> [Data entries]:
(** The map from keys to classes that the tree of the collection stands for *)
Definition registered a m : Prop :=
  ∃ t, class_map_by_unit_size a = Some t ∧ is_map t m ∧ 0 ≤ remove_count t < U64 - DELETED_LIFE.
Lemma on_unit_map_Ok {B} (c : M critnib B) a t x t' : class_map_by_unit_size a = Some t → c t = Ok x t' → on_unit_map c a = Ok x (set_unit_map (Some t') a).
Proof. intros H1 H2. unfold on_unit_map. by rewrite H1, H2. Qed.
Lemma set_unit_map_id a t : class_map_by_unit_size a = Some t → set_unit_map (Some t) a = a.
Proof. destruct a. cbn. by intros <-. Qed.
Lemma cas_slot_Ok a n old new p : aclasses a !! Z.to_nat n = Some p →
  cas_slot n old new a = if p =? old then Ok true (set_aclasses (<[Z.to_nat n := new]> (aclasses a)) a) else Ok false a.
Proof.
  intros H. unfold cas_slot. rewrite (bind_Ok _ _ _ _ _ (slot_Ok a n p H)). destruct (p =? old); [|done].
  unfold set_slot, bind at 1. by rewrite (bind_Ok _ _ _ _ _ (slot_Ok a n p H)).
Qed.
Lemma set_slot_Ok a n p q : aclasses a !! Z.to_nat n = Some q → set_slot n p a = Ok tt (set_aclasses (<[Z.to_nat n := p]> (aclasses a)) a).
Proof. intros H. unfold set_slot. by rewrite (bind_Ok _ _ _ _ _ (slot_Ok a n q H)). Qed.
Lemma free_slot_from_Ok a k n : (k + n ≤ length (aclasses a))%nat →
  (free_slot_from (seq k n) a = Ok None a ∧ ∀ i, (k ≤ i < k + n)%nat → aclasses a !! i ≠ Some 0) ∨
  ∃ i, (i < k + n)%nat ∧ aclasses a !! i = Some 0 ∧ free_slot_from (seq k n) a = Ok (Some (Z.of_nat i)) (set_aclasses (<[i := ACLASS_RESERVED]> (aclasses a)) a).
Proof.
  revert k. induction n as [|n IH]; intros k Hlen; [left; split; [done|lia]|]. cbn [seq free_slot_from].
  destruct (lookup_lt_is_Some_2 (aclasses a) k) as [p Hp]; [lia|]. pose proof (cas_slot_Ok a (Z.of_nat k) 0 ACLASS_RESERVED p) as Hcas. rewrite Nat2Z.id in Hcas.
  specialize (Hcas Hp). destruct (Z.eqb_spec p 0) as [->|Hne]; rewrite (bind_Ok _ _ _ _ _ Hcas).
  - right. exists k. split_and!; [lia|done|done].
  - destruct (IH (S k)) as [[Hrun Hno]|(i&Hi&H0&Hrun)]; [lia| |].
    + left. split; [done|]. intros i Hi. destruct (decide (i = k)) as [->|]; [congruence|]. apply Hno. lia.
    + right. exists i. split_and!; [lia|done..].
Qed.
Lemma class_flags_flex h al : negb (Z.land (class_flags h al) CHUNK_FLAG_FLEX_BITMAP =? 0) = true ∧ 0 ≤ class_flags h al < 2 ^ 16.
Proof. unfold class_flags. destruct h, (al =? 0); vm_compute; done. Qed.

(** The class of runs that [alloc_class_new] makes *)
Definition run_class (n : Z) (h : header_type) (u al s : Z) : alloc_class :=
  AClass n (class_flags h al) u h CLASS_RUN (Some (RunData s al (nbits (flex_bitmap s u al)))).
Definition key_of (u : Z) (h : header_type) (al s : Z) : Z := class_key ALLOC_BLOCK_SIZE u (class_flags h al) s.
Lemma size_index_ok u : 1 ≤ u ≤ PMEMOBJ_MAX_ALLOC_SIZE → SIZE_TO_CLASS_MAP_INDEX u ALLOC_BLOCK_SIZE <=? UINT32_MAX = true ∧ 0 ≤ SIZE_TO_CLASS_MAP_INDEX u ALLOC_BLOCK_SIZE < 2 ^ 32.
Proof.
  unfold PMEMOBJ_MAX_ALLOC_SIZE. intros Hu. destruct (map_index_spec u) as (->&H1&H2); [lia|]. unfold ALLOC_BLOCK_SIZE, UINT32_MAX in *. lia.
Qed.
Lemma lor_bound x y n : 0 < n → 0 ≤ x < 2 ^ n → 0 ≤ y < 2 ^ n → 0 ≤ Z.lor x y < 2 ^ n.
Proof.
  intros Hn Hx Hy. assert (0 ≤ Z.lor x y) by (apply Z.lor_nonneg; lia). split; [done|]. destruct (decide (Z.lor x y = 0)) as [->|]; [lia|].
  apply Z.log2_lt_pow2; [lia|]. rewrite Z.log2_lor by lia. apply Z.max_lub_lt.
  - destruct (decide (x = 0)) as [->|]; [cbn; lia|apply Z.log2_lt_pow2; lia].
  - destruct (decide (y = 0)) as [->|]; [cbn; lia|apply Z.log2_lt_pow2; lia].
Qed.
Lemma class_key_ok g u f s : key_ok (class_key g u f s).
Proof.
  unfold class_key, RUN_CLASS_KEY_PACK, key_ok, U64. pose proof (Z.mod_pos_bound (SIZE_TO_CLASS_MAP_INDEX u g) (2 ^ 32)) as H1.
  pose proof (Z.mod_pos_bound f (2 ^ 16)) as H2. pose proof (Z.mod_pos_bound s (2 ^ 16)) as H3. unfold u32, u16.
  rewrite !Z.shiftl_mul_pow2 by lia. apply lor_bound; [lia| |lia]. apply lor_bound; lia.
Qed.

> [Your instructions]: With the first line of the records as the start and the line holding "Lemma free_slot_from_Ok a" as the end, please copy exactly those lines and no others.

> [Response below]:
(** The map from keys to classes that the tree of the collection stands for *)
Definition registered a m : Prop :=
  ∃ t, class_map_by_unit_size a = Some t ∧ is_map t m ∧ 0 ≤ remove_count t < U64 - DELETED_LIFE.
Lemma on_unit_map_Ok {B} (c : M critnib B) a t x t' : class_map_by_unit_size a = Some t → c t = Ok x t' → on_unit_map c a = Ok x (set_unit_map (Some t') a).
Proof. intros H1 H2. unfold on_unit_map. by rewrite H1, H2. Qed.
Lemma set_unit_map_id a t : class_map_by_unit_size a = Some t → set_unit_map (Some t) a = a.
Proof. destruct a. cbn. by intros <-. Qed.
Lemma cas_slot_Ok a n old new p : aclasses a !! Z.to_nat n = Some p →
  cas_slot n old new a = if p =? old then Ok true (set_aclasses (<[Z.to_nat n := new]> (aclasses a)) a) else Ok false a.
Proof.
  intros H. unfold cas_slot. rewrite (bind_Ok _ _ _ _ _ (slot_Ok a n p H)). destruct (p =? old); [|done].
  unfold set_slot, bind at 1. by rewrite (bind_Ok _ _ _ _ _ (slot_Ok a n p H)).
Qed.
Lemma set_slot_Ok a n p q : aclasses a !! Z.to_nat n = Some q → set_slot n p a = Ok tt (set_aclasses (<[Z.to_nat n := p]> (aclasses a)) a).
Proof. intros H. unfold set_slot. by rewrite (bind_Ok _ _ _ _ _ (slot_Ok a n q H)). Qed.
Lemma free_slot_from_Ok a k n : (k + n ≤ length (aclasses a))%nat →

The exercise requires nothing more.